Edwidge Danticat, Award-winning Haitian-American Writer, to Visit NDMU for Lecture

2023-24 Eichner Women Writers Series Celebrates Nationally Acclaimed Author
Edwidge Danticat

By: Erik Pedersen, Content Strategy Director


RSVP HERE

BALTIMORE – Edwidge Danticat, a Haitian-American novelist, essayist, and short story writer, will visit Notre Dame of Maryland University on Thursday, April 4 as the 2023-24 writer in the annual Eichner Women Writer Series.

The evening lecture, which will take place from 7 to 8:30 p.m. in Doyle Formal, is open to all NDMU members and the greater Baltimore community.

Danticat is currently the Wun Tsun Tam Mellon Professor of the Humanities in the Department of African American and African Diaspora Studies at Columbia University. She is the author of 17 books, including Breath, Eyes, Memory, an Oprah Book Club selection; Krik? Krak!, a National Book Award finalist; The Farming of Bones, an American Book Award winner; The Dew Breaker; Claire of the Sea Light; and The Art of Death, a National Book Critics Circle finalist for Criticism.

Danticat is additionally the editor of The Butterfly’s Way: Voices from the Haitian Dyaspora in the United States, The Beacon Best of 2000, Haiti Noir, Haiti Noir 2, and Best American Essays, 2011. Her memoir, Brother, I’m Dying, was a 2007 finalist for the National Book Award and a 2008 winner of the National Book Critics Circle Award for autobiography.

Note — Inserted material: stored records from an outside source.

(** ** Lengths *)

Lemma ext_len_ok fuel s ip l n : reads s ip l -> Forall is_u8 l -> 0 <= ip -> 0 <= n ->
  ip + zlen l < 4294967296 -> n + 255 * Z.of_nat (lead l) + 254 < 4294967296 -> (length l < fuel)%nat ->
  ext_len fuel s ip (ip + zlen l) n = Ok ((fun '(v, l') => (ip + zlen l - zlen l', v)) <$> get_ext l n).
Proof.
  revert ip l n. induction fuel as [|f IH]; intros ip l n Hr Hu Hip Hn Hi Hv Hf; [lia|]. cbn [ext_len].
  destruct l as [|x l]; cbn [length get_ext lead] in *; [zdecide; reflexivity|]. zdecide.
  apply Forall_cons in Hu as [[Hx0 Hx1] Hu]. rewrite (ld_reads _ _ _ _ Hr), res_bind_ok. cbv zeta.
  destruct (Z.eqb_spec x 255); nowrap.
  - replace (ip + Z.of_nat (S (length l))) with (ip + 1 + zlen l) by lia.
    apply IH; try lia; auto. apply (reads_cons _ _ _ _ Hr).
  - simpl. unfold mret, res_ret. do 3 f_equal. lia.
Qed.

Lemma read_len_ok fuel s ip ip_end l n : reads s ip l -> Forall is_u8 l -> ip + zlen l = ip_end -> 0 <= ip -> 0 <= n <= 15 ->
  ip_end < 4294967296 -> 269 + 255 * Z.of_nat (longest l) < 4294967296 -> (length l < fuel)%nat ->
  read_len fuel s ip ip_end n = Ok ((fun '(v, l') => (ip_end - zlen l', v)) <$> get_len n l).
Proof.
  intros ? ? <-. intros. pose proof (longest_lead l). unfold read_len, get_len. destruct (Z.eqb_spec n 15); [apply ext_len_ok; auto; lia|].
  simpl. unfold mret, res_ret. do 3 f_equal. lia.
Qed.

(** ** The loop *)

Section block.
Context (s d0 : buf) (dst cap ip_end : Z).
Hypothesis dst_high : 65536 <= dst.
Hypothesis dst_holds : holds_bytes d0 dst cap.
Hypothesis cap_small : cap < 2147483648.

(** The input that is left: no length it can encode makes a pointer wrap around. *)
Record input (ip : Z) (l : list Z) : Prop := Input {
  in_reads : reads s ip l;
  in_bytes : Forall is_u8 l;
  in_end : ip + zlen l = ip_end;
  in_pos : 0 <= ip;
  in_room : ip_end + 255 * Z.of_nat (longest l) + 280 < 4294967296;
  in_fit : dst + cap + 255 * Z.of_nat (longest l) + 280 < 4294967296
}.

Lemma input_suffix ip l l' : input ip l -> l' `suffix_of` l -> input (ip_end - zlen l') l'.
Proof.
  intros [H1 H2 H3 H4 H5 H6] Hs. pose proof (longest_suffix _ _ Hs). destruct Hs as [k ->]. rewrite length_app in *. apply Forall_app in H2 as [_ H2].
  constructor; auto; try lia. replace (ip_end - zlen l') with (ip + zlen k) by lia. apply reads_app. exact H1.
Qed.

Lemma holds_sub n : n <= cap -> holds_bytes d0 dst n.
Proof. destruct dst_holds. split; lia. Qed.

(** Appending to the output. *)
Definition appended (out : list Z) (ip : Z) (d : buf) (t : turn) : Prop :=
  if zlen out <=? cap then exists d', t = Continue ip (dst + zlen out) d' /\ filled d0 dst out d' else t = Return (-1) d.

The winner of several awards throughout her writing career, Danticat is a 2009 MacArthur Fellow, a 2018 Ford Foundation Art of Change Fellow, a 2018 winner of the Neustadt Prize, a 2019 winner of the Saint Louis Literary Award, a 2020 United States Artist Fellow, a 2020 winner of the Vilceck Prize, and a 2023 winner of the PEN/Malamud Award for Excellence in the Short Story. Her most recent book, Everything Inside: Stories, was a 2020 winner of the Bocas Fiction Prize, The Story Prize, and the National Book Critics Circle Fiction Prize.

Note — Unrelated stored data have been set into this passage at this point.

(* ===== verification/Lz4Theorems.v ===== *)
(** What the decompressor guarantees on an input that encodes no length which wraps a
    pointer around: it stays inside its buffers, accepts exactly the blocks and the frames
    of the format, and reads back every frame.  An input that encodes such a length makes
    it read past its end, which is the last theorem. *)

From S2P Require Import Prelude Lz4 Lz4Spec Lz4Frame.

(** The bytes of a buffer from an address on. *)
Definition bytes_at (s : buf) (p n : Z) : list Z :=
  map (fun i => arr_at (bytes s) (p - base s + i)) (seqZ 0 n).

(** The source and the destination of a call: separate buffers in the 32-bit address
    space, placed so that a pointer plus the longest length that the input can encode,
    given its longest run of 255s, does not wrap around. *)
Record placed (s d : buf) (src n dst cap : Z) : Prop := Placed {
  pl_size : 0 <= n;
  pl_src : 0 <= src /\ base s <= src /\ src + n <= base s + arr_len (bytes s);
  pl_bytes : forall i, is_u8 (arr_at (bytes s) i);
  pl_dst : 65536 <= dst /\ holds_bytes d dst cap;
  pl_cap : 0 <= cap < 2147483648;
  pl_room : src + n + 255 * Z.of_nat (longest (bytes_at s src n)) + 280 < 4294967296;
  pl_fit : dst + cap + 255 * Z.of_nat (longest (bytes_at s src n)) + 280 < 4294967296;
  pl_both : src + n + cap < 4294967296
}.

Lemma bytes_at_len s p n : 0 <= n -> zlen (bytes_at s p n) = n.
Proof. intros. unfold bytes_at. rewrite length_map, length_seqZ. lia. Qed.

Lemma bytes_at_reads s p n : 0 <= n -> base s <= p -> p + n <= base s + arr_len (bytes s) -> reads s p (bytes_at s p n).
Proof.
  intros Hn Hb He. split_and!; [auto|rewrite bytes_at_len; auto|]. intros i x Hx. unfold bytes_at in Hx.
  apply list_lookup_fmap_Some in Hx as (j & -> & Hj). apply lookup_seqZ in Hj as [-> _]. reflexivity.
Qed.

Lemma placed_input {s d src n dst cap} : placed s d src n dst cap -> input s dst cap (src + n) src (bytes_at s src n).
Proof.
  intros [H1 (H2 & H3 & H4) H5 H6 H7 H8 H9 H10]. constructor; rewrite ?bytes_at_len by auto; try lia.
  - apply bytes_at_reads; auto.
  - apply Forall_forall. intros x (i & -> & _)%list_elem_of_fmap. auto.
Qed.

(** C31: On an input whose longest run of 255s is too short to encode a length that wraps
    a pointer around ([placed]), [lz4_decompress_block] returns without an access outside
    its two buffers.  It returns the number of bytes written when the input is a block of
    the LZ4 format whose content fits, and the destination then holds exactly that
    content; it returns -1 when the input is not such a block.  Nothing beyond the
    capacity is written in either case. *)
Theorem lz4_block_exact s d src n dst cap : placed s d src n dst cap ->
  exists r d', lz4_decompress_block s d src n dst cap = Ok (r, d') /\
    ((exists b, block_ok [] b /\ enc_block b = bytes_at s src n /\ zlen (expand_from [] b) <= cap /\
        r = zlen (expand_from [] b) /\ filled d dst (expand_from [] b) d') \/
     ((forall b, block_ok [] b -> enc_block b = bytes_at s src n -> cap < zlen (expand_from [] b)) /\
        r = -1 /\ exists out, zlen out <= cap /\ filled d dst out d')).
Proof.
  intros P. pose proof (placed_input P) as I. destruct P as [H1 _ _ [H2 H3] H4 _ _ _].
  set (l := bytes_at s src n) in *. assert (El : zlen l = n) by (apply bytes_at_len; auto). rewrite <- El in I |- *.
  destruct (block_call_ok s d dst cap src l I H2 H3 H4) as (r & d' & E & Ho). exists r, d'. split; [exact E|].
  destruct Ho as [(out & Ed & Ho & -> & F)|(Hno & -> & Hf)].
  - left. destruct (decode_inv _ _ _ _ (in_bytes _ _ _ _ _ _ I) Ed) as (b & Hb & Eb & ->). eauto 10.
  - right. split; [|auto]. intros b Hb Eb. apply Hno. rewrite <- Eb. apply decode_enc; [auto|lia].
Qed.

Lemma desc_shape (l : list Z) : (7 <= length l)%nat -> exists bd rest, drop 4 l = nth 4 l 0 :: bd :: rest.
Proof. intros Hl. destruct l as [|? [|? [|? [|? [|? [|? l]]]]]]; simpl in *; try lia. eauto. Qed.

Lemma lz4_frame_ok s d src n dst cap : placed s d src n dst cap ->
  exists r d', lz4_decompress_frame s d src n dst cap = Ok (r, d') /\
    match frame_decode (bytes_at s src n) cap with
    | Some out => r = zlen out /\ zlen out <= cap /\ filled d dst out d'
    | None => r = -1 /\ exists out, zlen out <= cap /\ filled d dst out d'
    end.
Proof.
  intros P. pose proof (placed_input P) as I. destruct P as [H1 [Hs _] _ [H2 H3] H4 H5 H6 H7].
  set (l := bytes_at s src n) in *. assert (El : zlen l = n) by (apply bytes_at_len; auto).
  pose proof I as [I1 I2 _ _ _ _]. unfold lz4_decompress_frame, frame_decode. cbv zeta.
  rewrite (u32_small (src + n)), (u32_small (src + 4)) by lia.
  assert (F0 : filled d dst [] d) by apply filled_nil. assert (Z0 : zlen (@nil Z) <= cap) by (simpl; lia).
  destruct (Nat.ltb_spec (length l) 7) as [Hl|Hl]; zdecide; cbn [orb]; [refused (@nil Z)|].
  rewrite (read_le32_ok s src l), res_bind_ok by (auto; lia).
  destruct (word l =? LZ4_FRAME_MAGIC); cbn [negb]; [|refused (@nil Z)].
  destruct (desc_shape l Hl) as (bd & rest & Edesc). pose proof (length_drop l 4) as Ld.
  assert (Id : input s dst cap (src + n) (src + 4) (drop 4 l)).
  { replace (src + 4) with (src + n - zlen (drop 4 l)) by lia. apply (input_suffix s dst cap (src + n) src l); [auto|apply suffix_drop]. }
  set (flg := nth 4 l 0) in *. pose proof (in_reads _ _ _ _ _ _ Id) as D1. rewrite Edesc in D1.
  rewrite (ld_reads _ _ _ _ D1), res_bind_ok, (u32_small (src + 4 + 1)) by lia.
  rewrite (ld_reads _ _ _ _ (reads_cons _ _ _ _ D1)), res_bind_ok.
  rewrite (frame_header_ok s dst cap (src + n) H4 H7 (src + 4) flg (drop 4 l) Id), res_bind_ok.
  destruct (header flg (drop 4 l)) as [[csize r]|] eqn:Eh; cbn [fmap option_fmap option_map mbind option_bind]; [|refused (@nil Z)].
  apply header_suffix in Eh. assert (Ir : input s dst cap (src + n) (src + n - zlen r) r) by (eapply input_suffix; eauto).
  pose proof (suffix_length _ _ Eh) as Lr.
  destruct (frame_blocks_ok s d dst cap (src + n) H2 H3 H4 H7 (S (Z.to_nat n)) d (Z.testbit flg 4) _ r [] Ir F0 Z0 ltac:(lia))
    as (o & d' & E & Ho). cbn [length] in E. rewrite ?Z.add_0_r in E. change (Z.of_nat 0) with 0 in E.
  replace (S (length l)) with (S (Z.to_nat n)) by lia. rewrite E, res_bind_ok.
  destruct (blocks _ _ _ _ _) as [[r' out]|]; [|destruct Ho as (-> & o' & Ho' & Fo'); refused o'].
  destruct Ho as (-> & Hout & Fo & Hsuf). cbn [mbind option_bind].
  assert (Hck : (if Z.testbit flg 2
     then if src + n <? u32 (src + n - zlen r' + 4) then mret false
          else expected ← read_le32 s (src + n - zlen r'); actual ← xxh32 d' dst (zlen out) 0; mret (expected =? actual)
     else mret true) = Ok (negb (Z.testbit flg 2 && negb ((4 <=? length r')%nat && (word r' =? hash out 0))))).
  { destruct (Z.testbit flg 2); [|reflexivity]. pose proof (suffix_length _ _ Hsuf). rewrite u32_small by lia.
    destruct (Nat.leb_spec 4 (length r')); zdecide; [|reflexivity].
    assert (Ir' : input s dst cap (src + n) (src + n - zlen r') r') by (eapply input_suffix; eauto).
    rewrite (read_le32_ok s _ r'), res_bind_ok by (try apply (in_reads _ _ _ _ _ _ Ir'); lia).
    rewrite (xxh32_ok d' dst out), res_bind_ok by (try lia; eapply filled_reads; eauto; split; destruct H3; lia).
    cbn [andb negb]. rewrite negb_involutive. reflexivity. }
  rewrite Hck, res_bind_ok. rewrite negb_involutive. destruct (Z.testbit flg 2 && _); [refused out|].
  destruct (Z.testbit flg 3 && _); [refused out|]. eexists _, _. split; [reflexivity|]. rewrite s32_small by lia. auto.
Qed.

(** What a frame that was accepted says of its content. *)
Lemma frame_decode_checks l cap out : frame_decode l cap = Some out ->
  word l = LZ4_FRAME_MAGIC /\
  (Z.testbit (nth 4 l 0) 3 = true -> zlen out = le64 (drop 6 l)) /\
  exists c body t, header (nth 4 l 0) (drop 4 l) = Some (c, body) /\
    blocks (S (length l)) (Z.testbit (nth 4 l 0) 4) cap body [] = Some (t, out) /\
    (Z.testbit (nth 4 l 0) 2 = true -> (4 <= length t)%nat /\ word t = hash out 0).
Proof.
  unfold frame_decode. destruct (_ <? _)%nat; [discriminate|]. destruct (Z.eqb_spec (word l) LZ4_FRAME_MAGIC) as [Hw|]; [|discriminate].
  cbn [orb negb]. destruct (header _ _) as [[c r]|] eqn:Eh; [|discriminate]. cbn [mbind option_bind].
  destruct (blocks _ _ _ _ _) as [[r' o]|] eqn:Eb; [|discriminate]. cbn [mbind option_bind].
  destruct (Z.testbit (nth 4 l 0) 2 && _) eqn:E2; [discriminate|]. destruct (Z.testbit (nth 4 l 0) 3 && _) eqn:E3; [discriminate|].
  intros [= <-]. split; [exact Hw|]. split.
  - intros H3. rewrite H3 in E3. apply negb_false_iff, Z.eqb_eq in E3. rewrite E3. unfold header, check_header in Eh. rewrite H3 in Eh.
    destruct (_ || _); [discriminate|]. destruct (drop _ (drop 4 l)); [discriminate|]. destruct (_ =? _); [|discriminate].
    injection Eh as <- _. rewrite drop_drop. reflexivity.
  - exists c, r, r'. split_and!; auto. intros H2. rewrite H2 in E2.
    apply negb_false_iff, andb_true_iff in E2 as [E1 E2]. split; [apply Nat.leb_le; auto|apply Z.eqb_eq; auto].
Qed.

(** C33: On an input that encodes no length which wraps a pointer around ([placed]),
    [lz4_decompress_frame] returns without an access outside its two buffers and writes
    nothing beyond the capacity.  It accepts exactly the frames that [frame_decode] accepts,
    and then returns the number of bytes written, which are the contents of the blocks;
    otherwise it returns -1.  A frame it accepts begins with the magic number, its content
    has the size that the descriptor declares, and when the frame carries a content
    checksum, the four bytes after the end mark of the blocks are the checksum of the bytes
    written. *)
Theorem lz4_frame_safe s d src n dst cap : placed s d src n dst cap ->
  let l := bytes_at s src n in
  exists r d', lz4_decompress_frame s d src n dst cap = Ok (r, d') /\
    match frame_decode l cap with
    | None => r = -1 /\ exists out, zlen out <= cap /\ filled d dst out d'
    | Some out =>
        r = zlen out /\ zlen out <= cap /\ filled d dst out d' /\ word l = LZ4_FRAME_MAGIC /\
        (Z.testbit (nth 4 l 0) 3 = true -> r = le64 (drop 6 l)) /\
        exists c body t, header (nth 4 l 0) (drop 4 l) = Some (c, body) /\
          blocks (S (length l)) (Z.testbit (nth 4 l 0) 4) cap body [] = Some (t, out) /\
          (Z.testbit (nth 4 l 0) 2 = true -> (4 <= length t)%nat /\ xxh32 d' dst r 0 = Ok (word t))
    end.
Proof.
  intros P l. destruct (lz4_frame_ok s d src n dst cap P) as (r & d' & E & Hf). fold l in Hf. exists r, d'. split; [exact E|].
  destruct (frame_decode l cap) as [out|] eqn:Ed; [|exact Hf]. destruct Hf as (-> & Hout & F).
  destruct (frame_decode_checks _ _ _ Ed) as (H1 & H2 & c & body & t & Eh & Eb & H3). split_and!; auto. exists c, body, t. split_and!; auto.
  intros Hc. destruct (H3 Hc) as [Ht ->]. split; [exact Ht|].
  destruct P as [H4 _ _ [H5 H6] _ _ H7 _]. apply xxh32_ok; [|lia..]. apply (filled_reads d dst out d' F). destruct H6. split; lia.
Qed.

(** C32: Every frame reads back: for any choice of options, and any stored or compressed
    blocks, decompressing the frame made of them returns the size of their contents,
    and the destination holds the contents one after the other. *)
Theorem lz4_frame_roundtrip s d src n dst cap o cs :
  placed s d src n dst cap -> Forall chunk_ok cs -> bytes_at s src n = enc_frame o cs -> zlen (content cs) <= cap ->
  exists d', lz4_decompress_frame s d src n dst cap = Ok (zlen (content cs), d') /\ filled d dst (content cs) d'.
Proof.
  intros P Hok Hb Hfit. destruct (lz4_frame_ok s d src n dst cap P) as (r & d' & E & Hf).
  rewrite Hb, frame_enc in Hf by (auto; apply (pl_cap _ _ _ _ _ _ P)). destruct Hf as (-> & _ & F). eauto.
Qed.

(** The bounds checks are not enough by themselves: a block that encodes a literal
    length which takes the pointers past the end of the address space passes them,
    and the copy that follows reads past the end of the input.  About four megabytes
    of 255 bytes are enough in the kernel's part of the address space. *)
Theorem lz4_length_wraps s d src dst cap k r :
  base s = src -> arr_len (bytes s) = k + 2 -> 0 <= src -> src + k + 2 < 4294967296 -> 0 <= dst -> 0 <= cap -> dst + cap < 4294967296 ->
  0 <= k -> 0 <= r < 255 -> 255 * k + 270 < 4294967296 ->
  4294967296 <= src + (15 + 255 * k + r) -> 4294967296 <= dst + (15 + 255 * k + r) ->
  arr_at (bytes s) 0 = 240 -> (forall i, 0 < i <= k -> arr_at (bytes s) i = 255) -> arr_at (bytes s) (k + 1) = r ->
  lz4_decompress_block s d src (k + 2) dst cap = Ub.
Proof.
  intros Hb Hlen Hs Hse Hd Hc Hde Hk Hr Hn Hws Hwd H0 H255 Hlast.
  set (l := replicate (Z.to_nat k) 255 ++ [r]). assert (El : zlen l = k + 1) by (unfold l; rewrite length_app, length_replicate; simpl; lia).
  assert (R : reads s src (240 :: l)).
  { split_and!; [lia|simpl length; lia|]. intros [|i] x Hx; [injection Hx as <-; rewrite Hb, Z.sub_diag; exact H0|].
    cbn [lookup list_lookup] in Hx. unfold l in Hx. apply lookup_app_Some in Hx as [Hx|[Hi Hx]].
    - apply lookup_replicate in Hx as [-> Hi]. apply H255. lia.
    - rewrite length_replicate in *. destruct (i - Z.to_nat k)%nat eqn:Ei; [|discriminate]. injection Hx as <-.
      etrans; [|exact Hlast]. f_equal. lia. }
  unfold lz4_decompress_block. cbn [block_loop]. unfold sequence. rewrite (u32_small (src + (k + 2))), (u32_small (dst + cap)) by lia. zdecide.
  rewrite (ld_reads _ _ _ _ R), res_bind_ok. cbv zeta. rewrite (u32_small (src + 1)) by lia.
  change (Z.shiftr 240 4) with 15. unfold read_len. cbn [Z.eqb Pos.eqb].
  replace (src + (k + 2)) with (src + 1 + zlen l) by lia.
  assert (Hlead : lead l = Z.to_nat k) by (apply lead_run; lia).
  rewrite ext_len_ok; [|exact (reads_cons _ _ _ _ R)| |lia..].
  2:{ unfold l. apply Forall_app. split; [apply Forall_replicate|constructor; [|constructor]]; unfold is_u8; lia. }
  assert (Eg : get_ext l 15 = Some (15 + 255 * Z.of_nat (Z.to_nat k) + r, [])) by (apply get_ext_run; auto). rewrite Eg. cbn [fmap option_fmap option_map]. rewrite !res_bind_ok. cbn [length].
  replace (src + 1 + zlen l - Z.of_nat 0) with (src + 1 + zlen l) by lia. rewrite Z2Nat.id by lia.
  set (n := 15 + 255 * k + r) in *.
  rewrite (u32_wrap (src + 1 + zlen l + n)), (u32_wrap (dst + n)) by lia. zdecide.
  destruct (Z.to_nat n) as [|m] eqn:Em; [lia|]. cbn [copy_literals]. unfold ld, arr_get.
  rewrite arr_in_false by lia. reflexivity.
Qed.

The Eichner Women Writers Series launched in 2017 in honor of Sister Maura Eichner, SSND, a professor in the English Department who built a legacy during her 50 years at Notre Dame. Eichner was nationally recognized for her poetry and had strong connections with her contemporaries in the writing community.


Established in 1895, Notre Dame of Maryland University (NDMU) is a private, Catholic institution in Baltimore, Maryland, with the mission to educate leaders to transform the world. Notre Dame has been named one of the best "Regional Universities North" by U.S. News & World Report.